§ What to produce: The required output is all lines below that contain the word "match".
**** Material to process ****
(* ===== verification/APIServer.v ===== *)
(** * Status updates, from a client to the store

    The storages of the three resources (pkg/registry/navigator/*/etcd.go)
    behind one interface, the update handler behind the router, and what an
    accepted status update of a typed client means for the stored object. *)

From S2P Require Import Prelude GoStrings Semver K8s Types Internal CassandraVersion Validation Registry RestClient APIRoutes APIStore.

(** ** Storages *)

(** NewREST: the store of a resource and the store of its status, which is the
    same but for its update strategy.  Updates through either are conditional,
    and one through the status store keeps the stored spec. *)
Class StatusStorage (T Spec Status : Type) `{HasMeta T} := {
  storeStrategy : Strategy T;
  statusStrategy : Strategy T;
  specOf : T → Spec;
  statusOf : T → Status;
  specOf_withMeta m obj : specOf (withMeta m obj) = specOf obj;
  statusOf_withMeta m obj : statusOf (withMeta m obj) = statusOf obj;
  status_conditional : st_AllowUnconditionalUpdate statusStrategy = false;
  status_existing : st_AllowCreateOnUpdate statusStrategy = false;
  status_scoped : st_NamespaceScoped statusStrategy = true;
  status_keeps_spec new old : specOf (st_Canonicalize statusStrategy (st_PrepareForUpdate statusStrategy new old)) = specOf old;
  status_takes_status new old : statusOf (st_Canonicalize statusStrategy (st_PrepareForUpdate statusStrategy new old)) = statusOf new;
}.
Arguments StatusStorage T Spec Status {_}.

(** Defaults are those of the specification, and leave the status alone. *)
Class SpecDefaults {T Spec Status} `{StatusStorage T Spec Status} (normalize : T → T) : Prop := {
  normalize_spec a b : specOf a = specOf b → specOf (normalize a) = specOf (normalize b);
  normalize_status obj : statusOf (normalize obj) = statusOf obj;
}.

(** escluster.NewREST *)
Program Definition escluster_NewREST vom : StatusStorage ElasticsearchCluster ElasticsearchClusterSpec ElasticsearchClusterStatus :=
  {| storeStrategy := esClusterStrategy vom; statusStrategy := esClusterStatusStrategy vom;
     specOf := nesc_Spec; statusOf := nesc_Status |}.
Solve All Obligations with done.

(** cassandracluster.NewREST *)
Program Definition cassandracluster_NewREST vom : StatusStorage CassandraCluster CassandraClusterSpec CassandraClusterStatus :=
  {| storeStrategy := cassandraClusterStrategy vom; statusStrategy := cassandraClusterStatusStrategy vom;
     specOf := ncass_Spec; statusOf := ncass_Status |}.
Solve All Obligations with done.

(** pilot.NewREST; the spec of a Pilot is empty. *)
Program Definition pilot_NewREST : StatusStorage Pilot unit PilotStatus :=
  {| storeStrategy := pilotStrategy; statusStrategy := pilotStatusStrategy; specOf _ := tt; statusOf := npil_Status |}.
Solve All Obligations with done.

Section server.
Context {V T D Spec Status : Type} `{HasMeta T} `{EqDecision D} {REST : StatusStorage T Spec Status}.
(** The storage codec, and the decoder of a request body: conversion to the
    internal version and defaults. *)
Context (Encode : T → D) (Decode : D → T) (decodeBody : V → Res T).
Context (commonCreate : T → list FieldError) (commonUpdate : T → T → list FieldError) (newUID : string).
Context (admission : option Err) (createValidation : T → option Err) (updateValidation : T → T → option Err).

(** The storage a route of the resource was registered with. *)
Definition strategyFor (subresource : string) : Strategy T :=
  if bool_decide (subresource = "status") then statusStrategy else storeStrategy.

(** The update handler's answer; [None] when the route is not an update. *)
Definition serveUpdate (env : list (Etcd → Etcd)) (suggestion : option T) (sent : Sent V) (s : Etcd)
    : option (outcome (Res T) * Etcd (D := D)) :=
  match NewRequestInfo (sent_Method sent) (sent_Path sent) (sent_Query sent),
        SelectRoute (sent_Method sent) (sent_Path sent) (sent_ContentType sent) with
  | inr info, inr rt =>
      if bool_decide (rt_Action rt = "PUT") then
        if bool_decide (ri_Name info = "") then Some (Ret (inl (NewBadRequest "name must be provided" [])), s)
        else
          match sent_Body sent with
          | None => Some (Ret (inl (NewBadRequest "the body of the request was empty" [])), s)
          | Some body =>
              match decodeBody body with
              | inl err => Some (Ret (inl err), s)
              | inr obj =>
                  UpdateResource Encode Decode (strategyFor (rt_Subresource rt)) commonCreate commonUpdate newUID admission
                    createValidation updateValidation (ri_Namespace info) (ri_Name info) env suggestion obj s
              end
          end
      else None
  | _, _ => None
  end.

Lemma BeforeUpdate_accepts ns (st : Strategy T) obj old ret :
  st_NamespaceScoped st = true →
  BeforeUpdate objMeta setObjNamespace ns commonUpdate st obj old = Ret (inr ret) →
  ∃ obj', (obj' = obj ∨ obj' = setObjNamespace ns obj) ∧ ret = st_Canonicalize st (st_PrepareForUpdate st obj' old).
Proof.
  intros Hsc. unfold BeforeUpdate, ValidNamespace. rewrite Hsc. cbv zeta.
  set (obj' := if bool_decide _ then _ else _). case_bool_decide; [|done]. cbn [negb].
  destruct (st_ValidateUpdate _ _ _) as [errs|]; [|done]. simpl. destruct (_ ++ _); [|done]. intros [= <-].
  exists obj'. split; [|done]. subst obj'. case_bool_decide; auto.
Qed.

Lemma status_update_content ns obj old ret :
  BeforeUpdate objMeta setObjNamespace ns commonUpdate statusStrategy obj old = Ret (inr ret) →
  specOf ret = specOf old ∧ statusOf ret = statusOf obj.
Proof.
  intros (obj' & Hobj & ->)%BeforeUpdate_accepts; [|apply status_scoped].
  rewrite status_keeps_spec, status_takes_status. split; [done|]. destruct Hobj as [->| ->]; [done|].
  apply statusOf_withMeta.
Qed.

Context (normalize : T → T) `{!StorageCodec Encode Decode normalize, !SpecDefaults normalize}.

Lemma decode_prepared ret rev :
  specOf (decode Decode (Encode (PrepareObjectForStorage ret)) rev) = specOf (normalize ret) ∧
  statusOf (decode Decode (Encode (PrepareObjectForStorage ret)) rev) = statusOf ret.
Proof.
  unfold decode, UpdateObject, PrepareObjectForStorage, setResourceVersion.
  rewrite (codec (Encode := Encode)) by by rewrite objMeta_withMeta.
  rewrite (normalize_withMeta (Encode := Encode)), !specOf_withMeta, !statusOf_withMeta. split; [done|apply normalize_status].
Qed.

(** A stored object keeps its specification when only its status is written. *)
Lemma normalize_kept data ret : specOf ret = specOf (Decode data) → specOf (normalize ret) = specOf (Decode data).
Proof. intros Hs. by rewrite (normalize_spec ret (Decode data) Hs), (normalize_decoded (Encode := Encode)). Qed.

Lemma readKey_put key data (s : Etcd) :
  readKey Decode key (etcd_put key data s) = Some (decode Decode data (et_rev s + 1)).
Proof. unfold readKey, etcd_put. simpl. by rewrite lookup_insert_eq. Qed.

(** An update of the status store with the version of a snapshot [e0] of [s0]. *)
Lemma status_update_at_snapshot ns name env cached s0 s e0 obj out s' :
  let key := (ns, name) in
  wfEtcd s0 → writes s0 s → et_kvs s0 !! key = Some e0 →
  wfEtcd cached → writes cached s → writes s0 cached ∨ writes cached s0 →
  Forall (λ write, ∀ s, writes s (write s)) env →
  om_ResourceVersion (objMeta obj) = itoa (en_rev e0) → et_rev s' ≤ uint64_max →
  registry_Update Encode Decode statusStrategy commonCreate commonUpdate newUID admission createValidation updateValidation ns name
    env (readKey Decode key cached) obj s = Some (Ret (inr out), s') →
  specOf out = specOf (Decode (en_data e0)) ∧ statusOf out = statusOf obj ∧ readKey Decode key s' = Some out ∧
  ((∃ s1 data, others env s s1 ∧ et_kvs s1 !! key = Some e0 ∧ s' = etcd_put key data s1) ∨ others env s s').
Proof.
  intros key Hwf0 Hs0 He0 Hwfc Hwc Hord Henv Hrv Hmax. unfold registry_Update, keyFunc.
  repeat case_bool_decide; [done..|]. destruct (validSegment name); [|done]. cbn [negb].
  set (try := updateFunc _ _ _ _ _ _ _ _ _ _).
  intros Hcom%GuaranteedUpdate_commits; [|done..].
  pose proof (committed_writes _ _ _ _ _ _ _ _ _ Henv Hcom) as [Hle _].
  assert (∀ sx ret, wfEtcd sx → writes s0 sx ∨ writes sx s0 → et_rev sx ≤ uint64_max → try (readKey Decode key sx) = Ret (inr ret) →
    et_kvs sx !! key = Some e0 ∧ specOf ret = specOf (Decode (en_data e0)) ∧ statusOf ret = statusOf obj) as Hsnap.
  { intros sx ret Hwfx Hordx Hmx Htry. destruct Hs0 as [Hle0 _].
    eapply accepted_at_snapshot in Htry as [Hkv Hbu];
      [|apply status_existing|apply status_conditional|exact Hwf0|done|done|lia|done|done|done].
    apply status_update_content in Hbu as [Hspec Hstat]. split_and!; [done| |done].
    rewrite Hspec. unfold decode, UpdateObject, setResourceVersion. apply specOf_withMeta. }
  assert (wfEtcd s) as Hwfs by eauto using writes_wf.
  destruct Hcom as [s1 ret data Ho1 Htry ->|sx s1 ret e Ho1 Hsx Hwx Htry He Hdata];
    pose proof (others_writes _ _ _ Henv Ho1) as Hw1.
  - destruct (Hsnap s1 ret) as (Hkv & Hspec & Hstat);
      [eauto using writes_wf|left; by etransitivity|simpl in Hmax; lia|done|].
    destruct (decode_prepared ret (et_rev s1 + 1)) as [-> ->]. split_and!; [by apply normalize_kept|done|apply readKey_put|].
    left. eauto.
  - destruct (Hsnap sx ret) as (Hkv & Hspec & Hstat).
    + destruct Hsx as [->|?]; [done|eauto using writes_wf].
    + destruct Hsx as [->|?]; [done|left; by etransitivity].
    + destruct Hwx. lia.
    + done.
    + rewrite Hdata. destruct (decode_prepared ret (en_rev e)) as [-> ->]. split_and!; [by apply normalize_kept|done| |by right].
      unfold readKey. rewrite He. simpl. by rewrite Hdata.
Qed.

(** C10. A status update sent by a typed client with the revision at which it read the object
    always gets an answer, whatever other writers commit before and while it is served. When the
    answer is success no write was lost: the stored object has the specification found at that
    revision and the status sent, and either it was put over exactly the entry of that revision,
    after some of the writes of the others, or this update wrote nothing because the store
    already held it. When the answer is not success the update wrote nothing. *)
Theorem status_updates_are_not_lost (vmeta : V → ObjectMeta) c resource ns v obj env cached s0 s e0 ops key :
  onNavigator c → resource ∈ resources → segment ns → segment (om_Name (vmeta v)) → decodeBody v = inr obj →
  ops = generatedClient resource vmeta (λ v, inr v) c ns → key = (ns, om_Name (vmeta v)) →
  wfEtcd s0 → writes s0 s → et_kvs s0 !! key = Some e0 → om_ResourceVersion (objMeta obj) = itoa (en_rev e0) →
  wfEtcd cached → writes cached s → writes s0 cached ∨ writes cached s0 →
  Forall (λ write, ∀ s, writes s (write s)) env →
  ∃ sent res s',
    client_UpdateStatus ops v = inr sent ∧ serveUpdate env (readKey Decode key cached) sent s = Some (res, s') ∧
    (∀ out, res = Ret (inr out) → et_rev s' ≤ uint64_max →
       specOf out = specOf (Decode (en_data e0)) ∧ statusOf out = statusOf obj ∧ readKey Decode key s' = Some out ∧
       ((∃ s1 data, others env s s1 ∧ et_kvs s1 !! key = Some e0 ∧ s' = etcd_put key data s1) ∨ others env s s')) ∧
    ((∀ out, res ≠ Ret (inr out)) → others env s s').
Proof.
  intros Hc Hr Hns Hname Hdec -> -> Hwf0 Hs0 He0 Hrv Hwfc Hwc Hord Henv.
  destruct (UpdateStatus_reaches resource vmeta (λ v, inr v) c ns v v) as
    (sent & info & rt & Hsent & Hbody & Hinfo & _ & _ & _ & _ & Hins & _ & Hiname & _ & Hsel & Hact & _ & Hsub); [done..|].
  unfold serveUpdate. exists sent. rewrite Hinfo, Hsel, Hact, Hbody, Hdec, Hins, Hiname, Hsub.
  rewrite bool_decide_eq_true_2, bool_decide_eq_false_2 by (done || apply Hname).
  unfold UpdateResource, strategyFor. rewrite bool_decide_eq_true_2 by done.
  destruct (checkName _ _ obj) as [err|]; [eexists _, s; split_and!; [done..|]; intros _; apply others_refl|].
  destruct (registry_Update _ _ _ _ _ _ _ _ _ _ _ _ _ _ _) as [[res s']|] eqn:Hup.
  - exists res, s'. split_and!; [done..| |].
    + intros out -> Hmax. eapply (status_update_at_snapshot ns (om_Name (vmeta v)) env cached s0 s e0 obj out s'); done.
    + revert Hup. unfold registry_Update. destruct (keyFunc _ _); [intros [= <- <-] _; apply others_refl|].
      apply GuaranteedUpdate_refused.
  - exfalso. unfold registry_Update in Hup. destruct (keyFunc _ _); [done|].
    destruct (GuaranteedUpdate_terminates Encode Decode (om_Name (vmeta v)) p (om_UID (objMeta obj))
      (updateFunc statusStrategy commonCreate commonUpdate newUID admission createValidation updateValidation ns (om_Name (vmeta v)) obj)
      env (readKey Decode (ns, om_Name (vmeta v)) cached) s) as [? Hg]. by rewrite Hup in Hg.
Qed.
End server.


(** ** A concrete update *)

#[export] Instance id_defaults {T Spec Status} `{StatusStorage T Spec Status} : SpecDefaults (T := T) id.
Proof. by split. Qed.

#[export] Instance ElasticsearchPilotStatus_eq_dec : EqDecision ElasticsearchPilotStatus.
Proof. solve_decision. Defined.
#[export] Instance CassandraPilotStatus_eq_dec : EqDecision CassandraPilotStatus.
Proof. solve_decision. Defined.
#[export] Instance PilotCondition_eq_dec : EqDecision PilotCondition.
Proof. solve_decision. Defined.
#[export] Instance PilotStatus_eq_dec : EqDecision PilotStatus.
Proof. solve_decision. Defined.
#[export] Instance Pilot_eq_dec : EqDecision Pilot.
Proof. solve_decision. Defined.

Definition pilotAt (rv : string) (documents : option Z) : Pilot :=
  mkPilot (mkObjectMeta "es-demo-0" "test" "uid-0" rv None None [] None)
    (mkPilotStatus [] (Some (mkElasticsearchPilotStatus documents None)) None).

(** The pilot was written at revision 7; the server is at 9, and someone writes
    another pilot while the update is under way. *)
Definition etcd7 : Etcd := mkEtcd {[("test", "es-demo-0") := mkEntry (pilotAt "" None) 7]} 7.
Definition etcd9 : Etcd := etcd_put ("test", "es-demo-2") (pilotAt "" None) (etcd_put ("test", "es-demo-1") (pilotAt "" None) etcd7).

Lemma etcd7_wf : wfEtcd etcd7.
Proof.
  split; [simpl; lia|]. intros key e Hk. unfold etcd7, et_kvs in Hk. apply lookup_singleton_Some in Hk as [_ <-]. simpl. lia.
Qed.

Lemma status_updates_are_not_lost_witness :
  ∃ sent out s',
    client_UpdateStatus (generatedClient "pilots" npil_Meta (λ p, inr p) sampleClient "test") (pilotAt "7" (Some 3)) = inr sent ∧
    serveUpdate (REST := pilot_NewREST) id id (λ p, inr p) (λ _, []) (λ _ _, []) "uid-1" None (λ _, None) (λ _ _, None)
      [etcd_put ("test", "es-demo-1") (pilotAt "" (Some 1))]
      (readKey id ("test", "es-demo-0") etcd7) sent etcd9 = Some (Ret (inr out), s') ∧
    npil_Status out = npil_Status (pilotAt "" (Some 3)).
Proof.
  destruct (status_updates_are_not_lost (REST := pilot_NewREST) id id (λ p, inr p) (λ _, []) (λ _ _, []) "uid-1" None (λ _, None) (λ _ _, None)
    id npil_Meta sampleClient "pilots" "test" (pilotAt "7" (Some 3)) (pilotAt "7" (Some 3))
    [etcd_put ("test", "es-demo-1") (pilotAt "" (Some 1))] etcd7 etcd7 etcd9 (mkEntry (pilotAt "" None) 7)
    (generatedClient "pilots" npil_Meta (λ p, inr p) sampleClient "test") ("test", "es-demo-0"))
    as (sent & res & s' & Hsent & Hserve & Hres & _).
  all: try reflexivity.
  - decide_closed.
  - split; [reflexivity|discriminate].
  - split; [reflexivity|discriminate].
  - exact etcd7_wf.
  - unfold etcd9. etransitivity; apply writes_put.
  - exact etcd7_wf.
  - unfold etcd9. etransitivity; apply writes_put.
  - left. reflexivity.
  - apply Forall_cons. split; [|by apply Forall_nil]. intros s. apply writes_put.
  - exists sent. assert (∃ out, res = Ret (inr out) ∧ et_rev s' = 11) as (out & Hout & Hrev).
    { vm_compute in Hsent. injection Hsent as <-. vm_compute in Hserve. injection Hserve as <- <-.
      eexists. split; reflexivity. }
    exists out, s'. split; [exact Hsent|]. split; [rewrite Hserve, Hout; reflexivity|].
    destruct (Hres out Hout) as (_ & Hstat & _); [rewrite Hrev; vm_compute; discriminate|]. exact Hstat.
Defined.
****
§ Answer to this problem:
  match NewRequestInfo (sent_Method sent) (sent_Path sent) (sent_Query sent),
          match sent_Body sent with
              match decodeBody body with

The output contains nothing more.